Which lines of the listing hold the string "Hperm"? Show each of them.
┌─ Source data
(** * Network throughput sampling of [system-widgets.ts]

    A shallow embedding of [parseProcNetDev] and [getNetworkRates] from
    [packages/umbreld/source/modules/system/system-widgets.ts], with the
    JavaScript values they manipulate:

    - strings are sequences of UTF-16 code units;
    - numbers are IEEE 754 binary64 values, taken from [SpecFloat]
      (precision 53, maximal exponent 1024), so that [+], [-], [/] and the
      comparisons round and order exactly as the JavaScript operators do,
      and [Number] reads a string as ECMA-262 prescribes;
    - the module-level variable [lastNetworkSample] is threaded explicitly,
      a call taking what it observes (the outcome of the read and the
      clock) and the stored sample, and returning the rates and the new
      stored sample; calls are taken one at a time.

    The definitions come first: the values, the two functions, the
    notions used to state the properties, and the rest of the module that
    can be modelled: [formatRate], the widget [network], and
    [formatCpuUsage] with [Number.prototype.toPrecision].  The properties
    follow: strings, rounding to binary64, the parser, the sampler, the
    claims C1 to C10 in order, and further properties X1 to X10 of the
    sampler, the parser and the widgets. *)

From Stdlib Require Import ZArith NArith PArith List Bool Lia String Ascii.
From Stdlib Require Import Floats.SpecFloat.
Import ListNotations.

Set Implicit Arguments.

(** ** JavaScript strings *)

Module JsString.

(** A code unit is a 16-bit value; a string is a sequence of them. *)
Definition code_unit := N.
Definition t := list code_unit.

(** The string denoted by an ASCII literal. *)
Definition lit (s : string) : t :=
  List.map N_of_ascii (list_ascii_of_string s).

Fixpoint eqb (a b : t) : bool :=
  match a, b with
  | [], [] => true
  | x :: a', y :: b' => (x =? y)%N && eqb a' b'
  | _, _ => false
  end.

(** [WhiteSpace] and [LineTerminator] of ECMA-262: the code units removed
    by [String.prototype.trim], matched by the regular expression class
    [\s], and skipped around a numeric literal by [Number]. *)
Definition is_space (c : code_unit) : bool :=
  ((9 <=? c) && (c <=? 13)          (* TAB, LF, VT, FF, CR *)
   || (c =? 32)                     (* SPACE *)
   || (c =? 160)                    (* NO-BREAK SPACE *)
   || (c =? 5760)                   (* U+1680 *)
   || ((8192 <=? c) && (c <=? 8202))(* U+2000 .. U+200A *)
   || (c =? 8232) || (c =? 8233)    (* U+2028, U+2029 *)
   || (c =? 8239)                   (* U+202F *)
   || (c =? 8287)                   (* U+205F *)
   || (c =? 12288)                  (* U+3000 *)
   || (c =? 65279))%N.              (* U+FEFF *)

Fixpoint trimStart (s : t) : t :=
  match s with
  | c :: s' => if is_space c then trimStart s' else s
  | [] => []
  end.

Definition trimEnd (s : t) : t := rev (trimStart (rev s)).

(** [s.trim()] *)
Definition trim (s : t) : t := trimEnd (trimStart s).

(** [s.split(sep)] for a separator of one code unit: every occurrence
    separates, and the result is never empty. *)
Fixpoint split (sep : code_unit) (s : t) : list t :=
  match s with
  | [] => [[]]
  | c :: s' =>
      if (c =? sep)%N then [] :: split sep s'
      else match split sep s' with
           | p :: ps => (c :: p) :: ps
           | [] => [[c]]
           end
  end.

(** [s.split(/\s+/)]: the pieces between the maximal runs of white space
    (a run at either end leaves an empty piece there; the empty string
    gives one empty piece).  [in_run] tells that the previous code unit
    was white space. *)
Fixpoint split_spaces_from (in_run : bool) (s : t) : list t :=
  match s with
  | [] => [[]]
  | c :: s' =>
      if is_space c then
        if in_run then split_spaces_from true s'
        else [] :: split_spaces_from true s'
      else match split_spaces_from false s' with
           | p :: ps => (c :: p) :: ps
           | [] => [[c]]
           end
  end.

Definition split_spaces (s : t) : list t := split_spaces_from false s.

(** [ToBoolean] on a string: only the empty string is falsy. *)
Definition toBoolean (s : t) : bool :=
  match s with
  | [] => false
  | _ :: _ => true
  end.

Fixpoint startsWith (p s : t) : bool :=
  match p, s with
  | [], _ => true
  | a :: p', b :: s' => (a =? b)%N && startsWith p' s'
  | _ :: _, [] => false
  end.

End JsString.

Definition jsstring := JsString.t.
Notation "'js' s" := (JsString.lit s%string) (at level 1, s at level 0, only parsing).

(** ** JavaScript numbers *)

Module JsNumber.

Definition prec : Z := 53.
Definition emax : Z := 1024.

(** A Number value: binary64, with a single NaN. *)
Definition t := spec_float.

Definition zero : t := S754_zero false.
Definition NaN : t := S754_nan.

(** The operators [+], [-], [/], [<] and [>] on Number values. *)
Definition add : t -> t -> t := SFadd prec emax.
Definition sub : t -> t -> t := SFsub prec emax.
Definition div : t -> t -> t := SFdiv prec emax.
Definition ltb : t -> t -> bool := SFltb.
Definition gtb (x y : t) : bool := SFltb y x.
Definition leb : t -> t -> bool := SFleb.

(** [Number.isFinite(x)] for a Number [x]. *)
Definition isFinite (x : t) : bool :=
  match x with
  | S754_zero _ | S754_finite _ _ _ => true
  | S754_infinity _ | S754_nan => false
  end.

(** [ToBoolean] on a Number: [NaN], [+0] and [-0] are falsy. *)
Definition toBoolean (x : t) : bool :=
  match x with
  | S754_nan | S754_zero _ => false
  | S754_infinity _ | S754_finite _ _ _ => true
  end.

(** [x || 0] *)
Definition or_zero (x : t) : t := if toBoolean x then x else zero.

(** The Number value of an integer (exact below 2^53). *)
Definition of_Z (z : Z) : t := binary_normalize prec emax z 0 false.

(** *** [StringToNumber] (ECMA-262, 7.1.4.1.1) *)

Definition digit_of (base : N) (c : JsString.code_unit) : option N :=
  let d := (if (48 <=? c) && (c <=? 57) then Some (c - 48)      (* 0-9 *)
            else if (97 <=? c) && (c <=? 102) then Some (c - 87) (* a-f *)
            else if (65 <=? c) && (c <=? 70) then Some (c - 55)  (* A-F *)
            else None)%N in
  match d with
  | Some v => if (v <? base)%N then Some v else None
  | None => None
  end.

(** The longest run of digits at the head of [s]: its value on top of
    [acc], its length on top of [n], and what follows it. *)
Fixpoint scan_digits (base acc : N) (n : nat) (s : jsstring)
  : N * nat * jsstring :=
  match s with
  | c :: s' =>
      match digit_of base c with
      | Some d => scan_digits base (acc * base + d)%N (S n) s'
      | None => (acc, n, s)
      end
  | [] => (acc, n, [])
  end.

(** [NonDecimalIntegerLiteral]: [0x], [0o] or [0b] (either case) and at
    least one digit of that base, nothing else. *)
Definition nonDecimalLiteral (s : jsstring) : option N :=
  match s with
  | z :: p :: s' =>
      let base :=
        (if negb (z =? 48) then None
         else if (p =? 120) || (p =? 88) then Some 16
         else if (p =? 111) || (p =? 79) then Some 8
         else if (p =? 98) || (p =? 66) then Some 2
         else None)%N in
      match base with
      | Some b =>
          match scan_digits b 0 0 s' with
          | (v, S _, []) => Some v
          | _ => None
          end
      | None => None
      end
  | _ => None
  end.
(** C1. The nearby query returns exactly the input points whose distance
    from the centre is at most the radius (a point at exactly the radius
    is kept, one beyond it is dropped), in non-decreasing order of
    distance, points at equal distance keeping their input order. *)
Theorem nearby_within_sorted_stable
    (allPoints : list Point) (center : LatLng) (radius : float) :
  exists out,
    findNearbyPoints allPoints center radius = Normal out /\
    Permutation out
      (filter (fun p => distanceFrom center p <=? radius) allPoints) /\
    (forall p, In p out <->
               In p allPoints /\ (distanceFrom center p <=? radius) = true) /\
    (forall p, In p allPoints ->
               (distanceFrom center p =? radius) = true -> In p out) /\
    (forall p, (radius <? distanceFrom center p) = true -> ~ In p out) /\
    StronglySorted
      (fun a b => (distanceFrom center a <=? distanceFrom center b) = true)
      out /\
    (forall d,
        filter (fun p => distanceFrom center p =? d) out =
        filter (fun p => distanceFrom center p =? d)
          (filter (fun p => distanceFrom center p <=? radius) allPoints)).
Proof.
  eexists. split; [reflexivity|].
  pose proof (within_not_nan center radius allPoints) as Hnn.
  set (kept := filter _ allPoints) in *.
  assert (Hperm := Array_sort_perm
                     (fun a b => distanceFrom center a - distanceFrom center b) kept).
  assert (Hin : forall p,
             In p (Array_sort (fun a b => distanceFrom center a - distanceFrom center b) kept) <->
             In p allPoints /\ (distanceFrom center p <=? radius) = true).
  { intros p. rewrite <- (filter_In (fun p => distanceFrom center p <=? radius)).
    split; apply Permutation_in; [assumption|now apply Permutation_sym]. }
  split; [exact Hperm|]. split; [exact Hin|].
  split; [|split; [|split]].
  - intros p Hp E. apply Hin. split; [assumption|now apply eqb_leb].
  - intros p Hlt Hp. apply Hin in Hp. destruct Hp as [_ Hp].
    now rewrite (ltb_not_leb _ _ Hlt) in Hp.
  - now apply nearby_sorted.
  - intros d. now apply nearby_stable.
Qed.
└─
Task output:
  assert (Hperm := Array_sort_perm
  split; [exact Hperm|]. split; [exact Hin|].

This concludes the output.